# Work request:
Print the lines in the listing below that fall between the line with "assert (Hr1 : math_radians" and the line with "rewrite Hr, merc_arg_opp by exact Hrr.", those two lines included, exactly as they stand and with nothing else.

# Records supplied:
(** For a latitude inside the clamp range the logarithm is defined and lies
    strictly between [-PI] and [PI], with the sign of the latitude. *)
Lemma ln_merc_arg_pos lat :
  0 < lat <= 85.0511 ->
  0 < ln (merc_arg (math_radians lat)) < PI.
Proof.
  intros [H0 H1]. pose proof PI_RGT_0 as Hpi. pose proof radians_max_lt as Hm.
  assert (Hr0 : 0 < math_radians lat) by (unfold math_radians; nra).
  assert (Hr1 : math_radians lat <= math_radians 85.0511)
    by (unfold math_radians; nra).
  pose proof (merc_arg_gt_1 (math_radians lat) ltac:(lra)) as Hg.
  split.
  - rewrite <- ln_1. apply ln_increasing; lra.
  - rewrite <- (ln_exp PI). apply ln_increasing; [lra|].
    apply Rle_lt_trans with (merc_arg (math_radians 85.0511)).
    + apply merc_arg_mono; lra.
    + exact merc_arg_max.
Qed.

Lemma ln_merc_arg_0 : ln (merc_arg (math_radians 0)) = 0.
Proof.
  unfold math_radians, merc_arg. rewrite Rmult_0_l, tan_0, cos_0.
  replace (0 + 1 / 1) with 1 by field. exact ln_1.
Qed.

Lemma ln_merc_arg_neg lat :
  -85.0511 <= lat < 0 ->
  - PI < ln (merc_arg (math_radians lat)) < 0.
Proof.
  intros [H0 H1]. pose proof PI_RGT_0 as Hpi. pose proof radians_max_lt as Hm.
  pose proof (ln_merc_arg_pos (- lat) ltac:(lra)) as [Hp1 Hp2].
  assert (Hr : math_radians lat = - math_radians (- lat))
    by (unfold math_radians; ring).
  assert (Hrr : - (PI / 2) < math_radians (- lat) < PI / 2).
  { assert (math_radians (- lat) <= math_radians 85.0511)
      by (unfold math_radians; nra).
    assert (0 < math_radians (- lat)) by (unfold math_radians; nra).
    lra. }
  rewrite Hr, merc_arg_opp by exact Hrr.
  rewrite ln_Rinv by (apply merc_arg_pos; exact Hrr).
  lra.
Qed.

# Task output:
  assert (Hr1 : math_radians lat <= math_radians 85.0511)
    by (unfold math_radians; nra).
  pose proof (merc_arg_gt_1 (math_radians lat) ltac:(lra)) as Hg.
  split.
  - rewrite <- ln_1. apply ln_increasing; lra.
  - rewrite <- (ln_exp PI). apply ln_increasing; [lra|].
    apply Rle_lt_trans with (merc_arg (math_radians 85.0511)).
    + apply merc_arg_mono; lra.
    + exact merc_arg_max.
Qed.

Lemma ln_merc_arg_0 : ln (merc_arg (math_radians 0)) = 0.
Proof.
  unfold math_radians, merc_arg. rewrite Rmult_0_l, tan_0, cos_0.
  replace (0 + 1 / 1) with 1 by field. exact ln_1.
Qed.

Lemma ln_merc_arg_neg lat :
  -85.0511 <= lat < 0 ->
  - PI < ln (merc_arg (math_radians lat)) < 0.
Proof.
  intros [H0 H1]. pose proof PI_RGT_0 as Hpi. pose proof radians_max_lt as Hm.
  pose proof (ln_merc_arg_pos (- lat) ltac:(lra)) as [Hp1 Hp2].
  assert (Hr : math_radians lat = - math_radians (- lat))
    by (unfold math_radians; ring).
  assert (Hrr : - (PI / 2) < math_radians (- lat) < PI / 2).
  { assert (math_radians (- lat) <= math_radians 85.0511)
      by (unfold math_radians; nra).
    assert (0 < math_radians (- lat)) by (unfold math_radians; nra).
    lra. }
  rewrite Hr, merc_arg_opp by exact Hrr.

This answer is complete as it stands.